(* ===== verification/DescrFacts.v ===== *)
(** Descriptors (kernel/file.c: filealloc, filedup, fileclose; pipealloc of
    kernel/pipe.c; fdalloc and the calls of kernel/sysfile.c; fork, exit and
    wait of kernel/proc.c): the books of Descr.v over whole system calls. *)
From S2P Require Import Prelude Types Hoare Spinlock Sched Cstring Bio Log Inode Console Fs Kalloc Pipe File Vm Proc Exec Syscall Locking Descr DescrKeep.
Import Hoare Spinlock Sched Cstring Bio Log Inode Console Fs Kalloc Pipe File Vm Proc Exec Syscall Descr DescrKeep.

Module DescrFacts.

(** The next operation keeps the books. *)
Ltac via H := eapply triple_bind; [by apply H|intros ?; cbv beta].

Section Facts.
Context (c : nat) `{Image}.

(** ** Changes of the tables *)

(** [k] more references to [f] are in hand. *)
Definition lend (owed : nat -> Z) (f : nat) (k : Z) : nat -> Z := fun g => owed g + (if decide (g = f) then k else 0).
Ltac ledger := intros ?; unfold lend, hits; repeat case_decide; simplify_eq; lia.

Lemma books_ext owed owed' raw W s : (forall g, owed g = owed' g) -> books c owed raw W s -> books c owed' raw W s.
Proof. intros E [H1 H2 H3 H4 H5 H6 H7]. split; auto. intros f. by rewrite <- E. Qed.

(** Starting and ending the work on a process. *)
Lemma books_track owed raw W s i p : books c owed raw W s -> s.(procs) !! i = Some p -> books c owed raw ((i, p.(ofile)) :: W) s.
Proof.
  intros [H1 H2 H3 H4 H5 H6 H7] Hp. split; auto.
  - intros j q Hq. destruct (H3 j q Hq) as [? Hb]. split; [done|]. intros Hid Hn. apply Hb; [done|]. simpl in Hn. set_solver.
  - intros j os [[= -> ->]|Hin]%elem_of_cons; [by exists p|by apply H4].
Qed.

Lemma books_untrack owed raw W s i os :
  books c owed raw ((i, os) :: W) s -> (forall p, s.(procs) !! i = Some p -> idle p.(state) -> blank p.(ofile)) ->
  books c owed raw W s.
Proof.
  intros [H1 H2 H3 H4 H5 H6 H7] Hi. split; auto.
  - intros j q Hq. destruct (H3 j q Hq) as [? Hb]. split; [done|]. intros Hid Hn. destruct (decide (j = i)) as [->|Hne]; [by apply Hi|].
    apply Hb; [done|]. simpl. set_solver.
  - intros j os' Hin. apply H4. by right.
Qed.

Lemma upd_file_lookup f g s f' :
  (upd_file f g s).(ftable) !! f' = if decide (f' = f) then g <$> s.(ftable) !! f' else s.(ftable) !! f'.
Proof. simpl. rewrite list_lookup_alter. repeat case_decide; by subst. Qed.

(** One entry of the file table gets a new count and kind. *)
Lemma books_file owed raw raw' W s f x g k :
  books c owed raw W s -> k = (g x).(f_ref) - x.(f_ref) -> s.(ftable) !! f = Some x -> (forall h, h <> f -> h ∈ raw' <-> h ∈ raw) ->
  (f ∉ raw' -> (g x).(f_type) = FD_NONE <-> (g x).(f_ref) <= 0) ->
  (f ∈ raw' -> (g x).(f_ref) = 1 /\ (g x).(f_type) = FD_NONE) ->
  books c (lend owed f k) raw' W (upd_file f g s).
Proof.
  intros [H1 H2 H3 H4 H5 H6 H7] -> Hx Hraw Hout Hin. split; try done.
  - intros h. change (total h (upd_file f g s)) with (total h s). unfold lend, refs. rewrite upd_file_lookup.
    specialize (H5 h). unfold refs in H5. case_decide as E; [subst h; rewrite Hx in *; simpl in *|]; lia.
  - intros h y. rewrite upd_file_lookup. case_decide as E; [subst h; rewrite Hx; intros [= <-]; done|].
    intros Hy Hn. apply (H6 h y Hy). by rewrite <- (Hraw h E).
  - intros h Hh. rewrite upd_file_lookup. case_decide as E; [subst h; rewrite Hx; simpl; eauto|].
    apply H7. by apply Hraw.
Qed.

(** One descriptor changes. *)
Lemma books_fd owed raw W s i os k o o' :
  books c owed raw ((i, os) :: W) s -> (i ∉ W.*1) -> os !! k = Some o ->
  books c (fun g => owed g + hits g o - hits g o') raw ((i, <[k := o']> os) :: W)
    (upd_proc i (fun y => set_ofile (<[k := o']> y.(ofile)) y) s).
Proof.
  intros [H1 H2 H3 H4 H5 H6 H7] HiW Hk. set (h := fun y => set_ofile (<[k := o']> y.(ofile)) y).
  destruct (H4 i os) as (p & Hp & Ho); [left|].
  assert (Hl : forall j, procs (upd_proc i h s) !! j = if decide (j = i) then Some (h p) else procs s !! j).
  { intros j. simpl. rewrite list_lookup_alter. repeat case_decide; subst; try done. by rewrite Hp. }
  split; try done.
  - rewrite Hl. case_decide as E; [|done]. subst i. destruct H2 as (p' & Hp' & Hn). exists (h p). split; [done|].
    by replace p with p' by congruence.
  - intros j q. rewrite Hl. case_decide as E; [intros [= <-]; subst j|apply H3]. destruct (H3 i p Hp) as [Hlen _].
    split; [simpl; by rewrite length_insert|]. simpl. set_solver.
  - intros j os' [[= -> ->]|HW]%elem_of_cons; rewrite Hl.
    + rewrite decide_True by done. exists (h p). split; [done|]. simpl. by rewrite Ho.
    + rewrite decide_False; [apply H4; by right|]. intros ->. apply HiW. by apply (list_elem_of_fmap_2 fst _ (i, os')).
  - intros g. change (refs g (upd_proc i h s)) with (refs g s). rewrite H5. unfold total.
    replace (procs (upd_proc i h s)) with (<[i := h p]> (procs s)).
    + rewrite (wsum_insert _ _ i p (h p) Hp). change (ofile (h p)) with (<[k := o']> (ofile p)). rewrite Ho.
      unfold fds. rewrite (wsum_insert (hits g) _ k o o' Hk). lia.
    + apply list_eq. intros j. rewrite Hl. case_decide; [subst; apply list_lookup_insert_eq; by eapply lookup_lt_Some|].
      by rewrite list_lookup_insert_ne.
Qed.

Lemma triple_cur b owed raw W : triple (polite c) b (books c owed raw W) cur (fun x s => x = c /\ books c owed raw W s).
Proof.
  unfold cur. eapply triple_bind; [apply triple_gets|]. intros o. eapply triple_mono; [apply triple_deref|intros s Hs; exact Hs|].
  simpl. intros x s [-> [E HP]]. split; [|done]. pose proof (bk_cur _ _ _ _ _ HP). congruence.
Qed.

(** ** The table of open files *)

Lemma filealloc_books owed raw W :
  triple (polite c) false (books c owed raw W) filealloc
    (fun o s => match o with
                | Some f => (f ∉ raw) /\ books c (lend owed f 1) ({[f]} ∪ raw) W s
                | None => books c owed raw W s
                end).
Proof.
  unfold filealloc. via (keeps_acquire c false).
  eapply triple_bind.
  - apply (triple_mfind (polite c) false _ _ (books c owed raw W) (fun f s => (f ∉ raw) /\ books c (lend owed f 1) ({[f]} ∪ raw) W s)).
    intros f _. eapply triple_bind; [apply triple_get_file|]. intros x. simpl. destruct (Z.eqb_spec (f_ref x) 0) as [E|E].
    + eapply triple_bind.
      { apply (triple_modify _ _ _ _ (fun _ s => (f ∉ raw) /\ books c (lend owed f 1) ({[f]} ∪ raw) W s)).
        intros s [Hx Hbk]. assert (Hr : f ∉ raw).
        { intros Hin. destruct (bk_raw _ _ _ _ _ Hbk f Hin) as (y & Hy & Hy1 & _). simplify_eq. lia. }
        split; [done|].
        apply (books_file owed raw _ W s f x (set_f_ref 1) 1 Hbk ltac:(simpl; lia) Hx); [set_solver|set_solver|]. intros _. split; [done|]. simpl.
        apply (bk_type _ _ _ _ _ Hbk f x Hx Hr). lia. }
      intros ?. apply triple_pure. intros Hr. via (keeps_release c false).
      by apply triple_ret.
    + apply triple_ret. by intros s [_ ?].
  - intros [f|]; [by apply triple_ret|]. via (keeps_release c false). by apply triple_ret.
Qed.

########

# WHAT YOU ARE ASKED TO DO:
Using the entries shown above, reproduce verbatim the lines from the line bearing "by eapply lookup_lt_Some|]." to the line bearing "- apply (triple_mfind", inclusive.

# SOLUTION TO THE PROBLEM:
    + apply list_eq. intros j. rewrite Hl. case_decide; [subst; apply list_lookup_insert_eq; by eapply lookup_lt_Some|].
      by rewrite list_lookup_insert_ne.
Qed.

Lemma triple_cur b owed raw W : triple (polite c) b (books c owed raw W) cur (fun x s => x = c /\ books c owed raw W s).
Proof.
  unfold cur. eapply triple_bind; [apply triple_gets|]. intros o. eapply triple_mono; [apply triple_deref|intros s Hs; exact Hs|].
  simpl. intros x s [-> [E HP]]. split; [|done]. pose proof (bk_cur _ _ _ _ _ HP). congruence.
Qed.

(** ** The table of open files *)

Lemma filealloc_books owed raw W :
  triple (polite c) false (books c owed raw W) filealloc
    (fun o s => match o with
                | Some f => (f ∉ raw) /\ books c (lend owed f 1) ({[f]} ∪ raw) W s
                | None => books c owed raw W s
                end).
Proof.
  unfold filealloc. via (keeps_acquire c false).
  eapply triple_bind.
  - apply (triple_mfind (polite c) false _ _ (books c owed raw W) (fun f s => (f ∉ raw) /\ books c (lend owed f 1) ({[f]} ∪ raw) W s)).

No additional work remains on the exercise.